The percentage of women in the industry in 2014 was 21.6%, which exceeds 18.7% of the previous year, but women are still largely underrepresented. As the solar industry grows 20 times faster than the American economy, women should have many jobs and opportunities to take part in this fast-growing industry.
However, the solar industry is still a male dominated. According to the Sun Foundation, women cover 24 percent of solar energy by 2015. However, things change, and gradually. Reason? Women are filling new, skilled and paid jobs.
The Future of Women in the Solar Industry
The solar industry must change. Women with multi-disciplinary and leadership positions are invaluable for advancing this new, innovative industry. The solar industry must advocate for the advancement of women in all aspects of the solar industry to promote diversity and ensure that women are included in the field. Advocates for women in the solar energy field accomplish this advocacy through education, capacity development, advocacy, strategic partnerships, network and activities.
There are various initiatives to empower and train women abroad so that they can get involved in solar energy. The focus is to provide opportunities for women in rural areas and to provide women with skills normally associated with men. These women learn how to master complex technologies such as solar energy and computer operations, radio broadcasting, solar panel manufacturing, as well as solar cookers and heaters.

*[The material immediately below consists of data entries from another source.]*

(* ===== verification/Contracts.v ===== *)
(** * The shared data contracts ([pkg/types/contracts.go])

    Log severities, drop reasons, XDP actions, the 24-byte telemetry record
    with its decoder, and the LPM trie key of an IPv4 prefix.  The enumerated
    types of the code are named bytes, so any byte is a value of them. *)

From S2P Require Import Prelude GoStrings GoNet.
From Stdlib Require Import Ascii.

(** ** [LogSeverity] *)

Abbreviation LogSeverity := Z (only parsing).
Definition LogLevelOff : LogSeverity := 0.
Definition LogLevelDebug : LogSeverity := 1.
Definition LogLevelInfo : LogSeverity := 2.
Definition LogLevelWarn : LogSeverity := 3.
Definition LogLevelError : LogSeverity := 4.

Definition unknown_level (level : string) : error :=
  Errorf "unknown log level %q (valid options: debug, info, warn, error)" [ArgS level].

(** The value and the error are both returned: the value is used by callers
    only when the error is nil. *)
Definition ParseLogLevel (level : string) : LogSeverity * option error :=
  let s := ToLower (TrimSpace level) in
  if bool_decide (s = "debug") then (LogLevelDebug, None)
  else if bool_decide (s = "info") then (LogLevelInfo, None)
  else if bool_decide (s = "warn") || bool_decide (s = "warning") then (LogLevelWarn, None)
  else if bool_decide (s = "error") then (LogLevelError, None)
  else if bool_decide (s = "off") || bool_decide (s = "none") || bool_decide (s = "disabled")
  then (LogLevelOff, None)
  else (LogLevelOff, Some (unknown_level level)).

Definition LogSeverity_String (s : LogSeverity) : string :=
  if s =? LogLevelDebug then "DEBUG"
  else if s =? LogLevelInfo then "INFO"
  else if s =? LogLevelWarn then "WARN"
  else if s =? LogLevelError then "ERROR"
  else "OFF".

(** The escape byte 033 (octal) of the terminal colour codes. *)
Definition ESC : string := String "027" EmptyString.

Definition ColoredPrefix (s : LogSeverity) : string :=
  if s =? LogLevelDebug then ESC +:+ "[36m[DEBUG]" +:+ ESC +:+ "[0m"
  else if s =? LogLevelInfo then ESC +:+ "[32m[INFO]" +:+ ESC +:+ "[0m "
  else if s =? LogLevelWarn then ESC +:+ "[33m[WARN]" +:+ ESC +:+ "[0m "
  else if s =? LogLevelError then ESC +:+ "[31m[ERROR]" +:+ ESC +:+ "[0m"
  else "[OFF]  ".

(** ** [DropReason] *)

Abbreviation DropReason := Z (only parsing).
Definition DropReasonNone : DropReason := 0.
Definition DropReasonEthParseFailed : DropReason := 1.
Definition DropReasonIpv4ParseFailed : DropReason := 2.
Definition DropReasonTcpParseFailed : DropReason := 3.
Definition DropReasonUdpParseFailed : DropReason := 4.
Definition DropReasonArpParseFailed : DropReason := 5.
Definition DropReasonMalformedPacket : DropReason := 6.
Definition DropReasonRfcLandAttack : DropReason := 10.
Definition DropReasonRfcNullScan : DropReason := 11.
Definition DropReasonRfcSynFin : DropReason := 12.
Definition DropReasonRfcXmasScan : DropReason := 13.
Definition DropReasonBlacklistHit : DropReason := 14.
Definition DropReasonPortBlocked : DropReason := 20.
Definition DropReasonRateLimited : DropReason := 21.

Definition Severity (r : DropReason) : LogSeverity :=
  if (1 <=? r) && (r <=? 9) then LogLevelError
  else if (10 <=? r) && (r <=? 19) then LogLevelWarn
  else if (20 <=? r) && (r <=? 29) then LogLevelInfo
  else LogLevelDebug.

Definition DropReason_String (r : DropReason) : string :=
  if r =? DropReasonNone then "PASS_CLEAN"
  else if r =? DropReasonEthParseFailed then "ERR_ETH_PARSE_FAILED"
  else if r =? DropReasonIpv4ParseFailed then "ERR_IPV4_PARSE_FAILED"
  else if r =? DropReasonTcpParseFailed then "ERR_TCP_PARSE_FAILED"
  else if r =? DropReasonUdpParseFailed then "ERR_UDP_PARSE_FAILED"
  else if r =? DropReasonArpParseFailed then "ERR_ARP_PARSE_FAILED"
  else if r =? DropReasonMalformedPacket then "ERR_MALFORMED_PACKET"
  else if r =? DropReasonRfcLandAttack then "WARN_RFC_LAND_ATTACK"
  else if r =? DropReasonRfcNullScan then "WARN_RFC_NULL_SCAN"
  else if r =? DropReasonRfcSynFin then "WARN_RFC_SYN_FIN_CONFLICT"
  else if r =? DropReasonRfcXmasScan then "WARN_RFC_XMAS_SCAN"
  else if r =? DropReasonBlacklistHit then "WARN_LPM_BLACKLIST_HIT"
  else if r =? DropReasonPortBlocked then "INFO_PORT_GATE_BLOCKED"
  else if r =? DropReasonRateLimited then "INFO_RATE_LIMIT_EXCEEDED"
  else "UNKNOWN_REASON_" +:+ itoa r.

(** ** [Action] *)

Abbreviation Action := Z (only parsing).
Definition ActionDrop : Action := 1.
Definition ActionPass : Action := 2.
Definition ActionTx : Action := 3.
Definition ActionRedirect : Action := 4.
Definition ActionWouldDrop : Action := 5.

Definition Action_String (a : Action) : string :=
  if a =? ActionDrop then "DROP"
  else if a =? ActionPass then "PASS"
  else if a =? ActionTx then "TX"
  else if a =? ActionRedirect then "REDIRECT"
  else if a =? ActionWouldDrop then "WOULD_DROP"
  else "ACTION_" +:+ itoa a.

Definition ColoredBadge (a : Action) : string :=
  if a =? ActionDrop then ESC +:+ "[41;97m DROP " +:+ ESC +:+ "[0m"
  else if a =? ActionPass then ESC +:+ "[42;97m PASS " +:+ ESC +:+ "[0m"
  else if a =? ActionTx then ESC +:+ "[44;97m  TX  " +:+ ESC +:+ "[0m"
  else if a =? ActionRedirect then ESC +:+ "[45;97m RDRT " +:+ ESC +:+ "[0m"
  else if a =? ActionWouldDrop then ESC +:+ "[43;30m WDRP " +:+ ESC +:+ "[0m"
  else "[" +:+ Action_String a +:+ "]".

(** ** [FlowPacketMeta] *)

Record FlowPacketMeta := mkMeta {
  SrcIP : Z;        (* uint32 *)
  DstIP : Z;        (* uint32 *)
  SrcPort : Z;      (* uint16 *)
  DstPort : Z;      (* uint16 *)
  Protocol : Z;     (* uint8 *)
  TCPFlags : Z;     (* uint8 *)
  meta_Action : Z;      (* uint8 *)
  meta_DropReason : Z;  (* uint8 *)
  TimestampNS : Z   (* uint64 *)
}.

#[global] Instance FlowPacketMeta_eq_dec : EqDecision FlowPacketMeta.
Proof. solve_decision. Defined.

Definition zero_meta : FlowPacketMeta := mkMeta 0 0 0 0 0 0 0 0 0.

(** The widths of the fields. *)
Definition meta_ok (m : FlowPacketMeta) : Prop :=
  in_u 32 (SrcIP m) /\ in_u 32 (DstIP m) /\ in_u 16 (SrcPort m) /\ in_u 16 (DstPort m) /\
  in_u 8 (Protocol m) /\ in_u 8 (TCPFlags m) /\ in_u 8 (meta_Action m) /\
  in_u 8 (meta_DropReason m) /\ in_u 64 (TimestampNS m).

Definition short_payload (n : nat) : error :=
  Errorf "invalid telemetry payload size: expected 24 bytes, got %d" [ArgD (Z.of_nat n)].

(** The receiver after the call, and the error: a short payload leaves the
    receiver as it was. *)
Definition UnmarshalBinary (m : FlowPacketMeta) (data : list Z) : FlowPacketMeta * option error :=
  if (length data <? 24)%nat then (m, Some (short_payload (length data)))
  else
    (mkMeta (be_combine (slice data 0 4)) (be_combine (slice data 4 8))
            (le_combine (slice data 8 10)) (le_combine (slice data 10 12))
            (nth 12 data 0) (nth 13 data 0) (nth 14 data 0) (nth 15 data 0)
            (le_combine (slice data 16 24)),
     None).

Definition ip_of_u32 (v : Z) : IP :=
  IPv4 (wrap 8 (Z.shiftr v 24)) (wrap 8 (Z.shiftr v 16)) (wrap 8 (Z.shiftr v 8)) (wrap 8 v).
Definition SrcIPNet (m : FlowPacketMeta) : IP := ip_of_u32 (SrcIP m).
Definition DstIPNet (m : FlowPacketMeta) : IP := ip_of_u32 (DstIP m).

Definition ProtocolName (m : FlowPacketMeta) : string :=
  if Protocol m =? 1 then "ICMP"
  else if Protocol m =? 6 then "TCP"
  else if Protocol m =? 17 then "UDP"
  else if Protocol m =? 58 then "ICMPv6"
  else "IP_" +:+ itoa (Protocol m).

Definition flag_name (flags bit : Z) (name : string) : list string :=
  if negb (Z.land flags bit =? 0) then [name] else [].

Definition TCPFlagsString (m : FlowPacketMeta) : string :=
  if negb (Protocol m =? 6) then "-"
  else
    let f := TCPFlags m in
    let flags := flag_name f 1 "FIN" ++ flag_name f 2 "SYN" ++ flag_name f 4 "RST"
              ++ flag_name f 8 "PSH" ++ flag_name f 16 "ACK" ++ flag_name f 32 "URG" in
    if (length flags =? 0)%nat then "NONE" else Join "|" flags.

(** ** LPM trie keys *)

Record LpmIpv4Key := mkLpmKey { PrefixLen : Z; KeyAddr : list Z }.

#[global] Instance LpmIpv4Key_eq_dec : EqDecision LpmIpv4Key.
Proof. solve_decision. Defined.

Record RateLimitState := mkRateLimitState { LastUpdateNS : Z; Tokens : Z }.

Definition NewLpmKey (cidrStr : string) : result LpmIpv4Key :=
  match ParseCIDR cidrStr with
  | None =>
      let parsedIP := To4 (ParseIP cidrStr) in
      if bool_decide (parsedIP = []) then Err (Errorf "invalid IPv4 address: %s" [ArgS cidrStr])
      else Ok (mkLpmKey 32 parsedIP)
  | Some (ip, ipNet) =>
      let ipv4 := To4 ip in
      if bool_decide (ipv4 = []) then Err (Errorf "only IPv4 is supported in Phase 2" [])
      else
        let '(ones, _) := Size (ipn_Mask ipNet) in
        Ok (mkLpmKey (wrap 32 ones) ipv4)
  end.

In India, women are leading the solar energy initiative at mosques. More than 20% of India's population can not afford electricity, but the richest 40% of the population is receiving high subsidies. Small scale solar power projects are expanding access to some of 237 million Indians who are dealing with energy inequality and living in energy poverty. In addition to energy poverty, air pollution in northern India continues to deteriorate - the life of Delhi residents has been shortened by an average of 3 years due to air pollution.
Solar Sister and other initiatives have enabled women in remote communities in Uganda, Nigeria and Tanzania to sell solar technologies and garner income. They increase the power supply of the region. El Salvador women also have found innovative ways to create economically and environmentally sustainable projects. They increase revenues and respond to climate change through their own projects that utilize waste heat and condensed water from neighboring geothermal power plants.
Equipment failure rate of women's solar engineers is almost zero. Imagine how difficult it is. These women do not have the most basic infrastructure and live and work in remote areas. Regardless of language barriers and formal education, they learn quickly how to master these technologies.